Shunned by politicians who support a different vice president for his running mate, presidential candidate Leni Robredo, Sen. Kiko Pangilinan got the backing of a group of small town farmers who raised his hand before 220,000 people at a campaign rally in Pampanga province on April 9.
Pangilinan, who is running on a platform of food security and uplifting the farm sector, was in tears and video clips of that moment on stage went viral, illustrating the power of endorsements from ordinary people, analysts said.
"Election campaigns are not only about machines. This is also about the story, the symbol," said Cleve Arguelles, who teaches political science at De La Salle University. If this resonates with voters, then it could be a "big boost" for Pangilinan's VP bid, he told reportr.
The endorsement from the farmers can help voters identify with Pangilinan, who gambled against running for reelection and instead go against survey frontrunner Sara Duterte, the outgoing president's daughter, said Ramon Casiple, Executive Director of the Institute for Political and Electoral Reform.
"Kung maliwanag sa ordinaryong mamamayan na kusa 'yung ganung ginagawa, hindi 'yung istorya lang, 'yung identification mas madaling gawin," Casiple told reportr.
Kiko's moment with the farmers
Pangilinan said it was his honor to be endorsed by the farmers, who were featured earlier in his "Biyahe ni Kiko" vlog. Food security has long been his advocacy having previously served as head of the state grains agency BFA.
"Tumindig tayo noon para sa mga magsasaka ng San Simon at ngayon sila naman ang tumitindig para sa amin," he said in a Facebook post.

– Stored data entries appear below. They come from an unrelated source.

(* ===== verification/Rand.v ===== *)
(** * rand.c: the generator scripts see

    The state is the 48-bit number x in three 16-bit limbs; the multiplier a and
    the increment c are constants that only redisSrand48 assigns, to the same
    values. *)

From S2P Require Import Prelude.

Definition N : Z := 16.
Definition MASK : Z := Z.shiftl 1 (N - 1) + Z.shiftl 1 (N - 1) - 1.
Definition LOW (x : Z) : Z := Z.land (uwrap 32 x) MASK.
Definition HIGH (x : Z) : Z := LOW (Z.shiftr x N).

(** MUL: the product goes through an int32_t. *)
Definition MUL (x y : Z) : Z * Z :=
  let l := swrap 32 (x * y) in (LOW l, HIGH l).

(** CARRY compares an int32_t plus a long with the mask. *)
Definition CARRY (x y : Z) : Z := if MASK <? swrap 32 x + y then 1 else 0.

Definition X0 : Z := 0x330E.
Definition X1 : Z := 0xABCD.
Definition X2 : Z := 0x1234.
Definition A0 : Z := 0xE66D.
Definition A1 : Z := 0xDEEC.
Definition A2 : Z := 0x5.
Definition C : Z := 0xB.

Record state := State { x0 : Z; x1 : Z; x2 : Z; a0 : Z; a1 : Z; a2 : Z; c : Z }.

Definition init : state := State X0 X1 X2 A0 A1 A2 C.

Definition next (s : state) : state :=
  let '(p0, p1) := MUL (a0 s) (x0 s) in
  let carry0 := CARRY p0 (c s) in
  let p0 := LOW (uwrap 32 (p0 + c s)) in
  let carry1 := CARRY p1 carry0 in
  let p1 := LOW (uwrap 32 (p1 + carry0)) in
  let '(q0, q1) := MUL (a0 s) (x1 s) in
  let carry0 := CARRY p1 q0 in
  let p1 := LOW (uwrap 32 (p1 + q0)) in
  let '(r0, r1) := MUL (a1 s) (x0 s) in
  let n2 := LOW (uwrap 32 (carry0 + carry1 + CARRY p1 r0 + q1 + r1 +
                           a0 s * x2 s + a1 s * x1 s + a2 s * x0 s)) in
  State (LOW p0) (LOW (uwrap 32 (p1 + r0))) n2 (a0 s) (a1 s) (a2 s) (c s).

Definition redisLrand48 (s : state) : state * Z :=
  let s := next s in
  (s, swrap 32 (uwrap 32 (Z.shiftl (swrap 32 (x2 s)) (N - 1) + Z.shiftr (x1 s) 1))).

Definition redisSrand48 (seedval : Z) : state :=
  State X0 (LOW seedval) (HIGH seedval) A0 A1 A2 C.

(** ** Specification: the linear congruence modulo 2^48 *)

Definition lcg (x : Z) : Z := (0x5DEECE66D * x + 0xB) mod 2 ^ 48.

(** The number in the limbs. *)
Definition value (s : state) : Z := x0 s + 2 ^ 16 * x1 s + 2 ^ 32 * x2 s.

Record rand_ok (s : state) : Prop := {
  ro_x0 : 0 <= x0 s < 2 ^ 16;
  ro_x1 : 0 <= x1 s < 2 ^ 16;
  ro_x2 : 0 <= x2 s < 2 ^ 16;
  ro_a : a0 s = A0 /\ a1 s = A1 /\ a2 s = A2 /\ c s = C }.

(** The values of [n] successive calls. *)
Fixpoint draw (n : nat) (s : state) : list Z :=
  match n with
  | O => []
  | S n => let '(s, v) := redisLrand48 s in v :: draw n s
  end.

Fixpoint draw_spec (n : nat) (x : Z) : list Z :=
  match n with
  | O => []
  | S n => let x := lcg x in x / 2 ^ 17 :: draw_spec n x
  end.

(** ** Proofs *)

Module RandFacts.

Lemma LOW_mod x : LOW x = x mod 2 ^ 16.
Proof.
  unfold LOW, uwrap, MASK, N. change (Z.shiftl 1 (16 - 1) + Z.shiftl 1 (16 - 1) - 1) with (Z.ones 16).
  rewrite Z.land_ones by lia. apply Z.bits_inj'. intros i Hi.
  destruct (Z.lt_ge_cases i 16).
  - by rewrite !Z.mod_pow2_bits_low by lia.
  - by rewrite !Z.mod_pow2_bits_high by lia.
Qed.

Lemma low_u32 x : LOW (uwrap 32 x) = x mod 2 ^ 16.
Proof.
  rewrite LOW_mod. unfold uwrap. apply Z.bits_inj'. intros i Hi.
  destruct (Z.lt_ge_cases i 16).
  - by rewrite !Z.mod_pow2_bits_low by lia.
  - by rewrite !Z.mod_pow2_bits_high by lia.
Qed.

(** The limbs of a product: the truncation to 32 signed bits loses nothing. *)
Lemma MUL_ok x y : 0 <= x < 2 ^ 16 -> 0 <= y < 2 ^ 16 ->
  MUL x y = ((x * y) mod 2 ^ 16, (x * y) / 2 ^ 16).
Proof.
  intros Hx Hy. unfold MUL. assert (0 <= x * y < 2 ^ 32) as Hp by nia.
  assert (uwrap 32 (swrap 32 (x * y)) = x * y) as Ew
    by (rewrite uwrap_swrap by lia; by apply u32_small).
  f_equal.
  - rewrite <- Ew at 2. symmetry. rewrite <- low_u32. rewrite LOW_mod. unfold uwrap.
    rewrite LOW_mod. apply Z.bits_inj'. intros i Hi. destruct (Z.lt_ge_cases i 16).
    + by rewrite !Z.mod_pow2_bits_low by lia.
    + by rewrite !Z.mod_pow2_bits_high by lia.
  - unfold HIGH, N. rewrite LOW_mod. apply Z.bits_inj'. intros i Hi.
    destruct (Z.lt_ge_cases i 16).
    + rewrite Z.mod_pow2_bits_low, Z.shiftr_spec, Z.div_pow2_bits by lia.
      rewrite <- Ew at 2. unfold uwrap. by rewrite Z.mod_pow2_bits_low by lia.
    + rewrite Z.mod_pow2_bits_high, Z.div_pow2_bits by lia.
      rewrite <- Ew. unfold uwrap. by rewrite Z.mod_pow2_bits_high by lia.
Qed.

Lemma CARRY_ok x y : 0 <= x < 2 ^ 16 -> 0 <= y < 2 ^ 16 -> CARRY x y = (x + y) / 2 ^ 16.
Proof.
  intros Hx Hy. unfold CARRY. rewrite s32_small by lia. change MASK with 65535.
  destruct (Z.ltb_spec 65535 (x + y)).
  - apply (Z.div_unique _ _ _ (x + y - 2 ^ 16)); lia.
  - symmetry. apply Z.div_small. lia.
Qed.

End RandFacts.
Import RandFacts.

Lemma mod16 x : exists q, x = 2 ^ 16 * q + x mod 2 ^ 16 /\ 0 <= x mod 2 ^ 16 < 2 ^ 16 /\ q = x / 2 ^ 16.
Proof.
  exists (x / 2 ^ 16). split_and!; [apply Z.div_mod; lia|apply Z.mod_pos_bound; lia..|done].
Qed.

Lemma next_ok s : rand_ok s -> rand_ok (next s) /\ value (next s) = lcg (value s).
Proof.
  destruct s as [y0 y1 y2 b0 b1 b2 cc]. intros [H0 H1 H2 (E0 & E1 & E2 & E3)].
  cbn [x0 x1 x2 a0 a1 a2 c] in *. subst b0 b1 b2 cc. unfold next. cbn [x0 x1 x2 a0 a1 a2 c].
  rewrite !MUL_ok by (unfold A0, A1; lia). cbv beta iota zeta. rewrite !low_u32.
  destruct (mod16 (A0 * y0)) as (p1 & Ep & Hp & <-). set (p0 := (A0 * y0) mod 2 ^ 16) in *.
  assert (0 <= p1 < 2 ^ 16) as Hp1 by (unfold A0 in Ep; lia).
  rewrite (CARRY_ok p0 C) by (unfold C; lia).
  destruct (mod16 (p0 + C)) as (k0 & Ek & Hk & <-). set (p0' := (p0 + C) mod 2 ^ 16) in *.
  assert (0 <= k0 <= 1) as Hk0 by (unfold C in Ek; lia).
  rewrite (CARRY_ok p1 k0) by lia.
  destruct (mod16 (p1 + k0)) as (k1 & Ek1 & Hk1 & <-). set (p1' := (p1 + k0) mod 2 ^ 16) in *.
  destruct (mod16 (A0 * y1)) as (q1 & Eq & Hq & <-). set (q0 := (A0 * y1) mod 2 ^ 16) in *.
  rewrite (CARRY_ok p1' q0) by lia.
  destruct (mod16 (p1' + q0)) as (k2 & Ek2 & Hk2 & <-). set (p1'' := (p1' + q0) mod 2 ^ 16) in *.
  destruct (mod16 (A1 * y0)) as (r1 & Er & Hr & <-). set (r0 := (A1 * y0) mod 2 ^ 16) in *.
  rewrite (CARRY_ok p1'' r0) by lia.
  destruct (mod16 (p1'' + r0)) as (k3 & Ek3 & Hk3 & <-). set (n1 := (p1'' + r0) mod 2 ^ 16) in *.
  set (T := k2 + k1 + k3 + q1 + r1 + A0 * y2 + A1 * y1 + A2 * y0).
  destruct (mod16 T) as (k4 & Et & Ht & _). set (n2 := T mod 2 ^ 16) in *.
  assert (LOW p0' = p0') as -> by (rewrite LOW_mod; by apply Z.mod_small).
  split; [by split|]. unfold value, lcg. cbn [x0 x1 x2].
  apply (Z.mod_unique_pos _ _ (k4 + A1 * y2 + A2 * y1 + 2 ^ 16 * A2 * y2)); [lia|].
  unfold T, A0, A1, A2, C in *. lia.
Qed.

Lemma lrand_ok s : rand_ok s -> exists s', redisLrand48 s = (s', lcg (value s) / 2 ^ 17) /\
  rand_ok s' /\ value s' = lcg (value s).
Proof.
  intros Hs. unfold redisLrand48. destruct (next_ok s Hs) as [Hn Hv]. exists (next s).
  split; [|done]. f_equal. rewrite <- Hv. destruct Hn as [H0 H1 H2 _]. unfold value, N.
  rewrite (s32_small (x2 (next s))) by lia.
  rewrite Z.shiftl_mul_pow2, Z.shiftr_div_pow2 by lia. change (2 ^ (16 - 1)) with 32768. rewrite Z.pow_1_r.
  rewrite u32_small, s32_small by (Z.div_mod_to_equations; lia). Z.div_mod_to_equations; lia.
Qed.

(** The limb arithmetic is the 48-bit linear congruential generator of drand48:
    whatever the seed, the sequence of values redisLrand48 returns is the sequence of
    the upper 31 bits of x' = 0x5DEECE66D * x + 11 mod 2^48 started from the seed in
    the upper 32 bits and 0x330E below, so scripts see the same numbers on every
    machine. *)
Theorem redisLrand48_is_lcg seedval n :
  draw n (redisSrand48 seedval) = draw_spec n (seedval mod 2 ^ 32 * 2 ^ 16 + X0).
Proof.
  assert (rand_ok (redisSrand48 seedval) /\
    value (redisSrand48 seedval) = seedval mod 2 ^ 32 * 2 ^ 16 + X0) as [Hs Hv].
  { unfold redisSrand48, HIGH, N. rewrite !LOW_mod, Z.shiftr_div_pow2 by lia. split.
    - split; cbn [x0 x1 x2 a0 a1 a2 c]; try (apply Z.mod_pos_bound; lia); [unfold X0; lia|done].
    - unfold value. cbn [x0 x1 x2]. change (2 ^ 32) with (2 ^ 16 * 2 ^ 16) at 2.
      rewrite (Z.rem_mul_r seedval (2 ^ 16) (2 ^ 16)) by lia. lia. }
  rewrite <- Hv. clear Hv. revert Hs. generalize (redisSrand48 seedval).
  induction n as [|n IH]; intros s Hs; cbn [draw draw_spec]; [done|].
  destruct (lrand_ok s Hs) as (s' & -> & Hs' & Hv'). rewrite <- Hv'. by rewrite (IH s' Hs').
Qed.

Based on Pulse Asia's March 17 to 21 poll, Pangilinan is third in the race for vice president behind Sara Duterte and his uncle-in-law, Senate President Tito Sotto.
In areas where local officials back RoSa or Robredo-Sara instead of Leni-Kiko, Pangilinan would skip large rallies at the end of the day to give Robredo her moment on stage with the endorsing mayor or governor.
"For Leni to increase, I must decrease," he said on March 30.
Robredo said she was standing by Pangilinan as her running mate. "Hindi naiiwasan... may mga supporters na iba 'yung choices and iba 'yung pinu-push na mga combinations pero as far as I am concerned, as far as 'yung official campaign structure is concerned, ang aking vice president until the very end, Kiko Pangilinan," she said on March 24.
Pangilinan openly addressed RoSa calls during a sortie in Occidental Mindoro on April 7. "Huwag ho kayong maniniwala doon sa may nagsasabing RoSa. Gusto ba ninyong iba ang magiging ka-tandem?... Protektahan natin at tiyakin na solid ang Leni-Kiko tandem dito sa Occidental Mindoro," he said.
Not to be underestimated
Ordinary people's endorsements are usually belittled and "condescendingly treated as if they are manipulated," said political analyst and UP Diliman professor Aries Arugay. That's not the case when it's local politicians vouching for candidates, he said.
What made the Pampanga farmers' endorsement viral was it brought attention to Pangilinan and what he can contribute to the campaign that largely focused on Robredo, said Arugay.
"Pinaka-optics nun is it brought to urgency his importance in the campaign," Arugay said.
While lagging in surveys, Arugay said election history in the Philippines shows that survey frontrunners are not sure bets, as in 2016, when then Davao City Mayor Rodrigo Duterte beat early favorite Sen. Grace Poe and administration bet Mar Roxas.
In 2010, the late former President Benigno "Noynoy" Aquino III beat early frontrunner Sen. Manny Villar and former President Joseph Estrada.
"Ang tunay na survey nasa election day," Arugay said.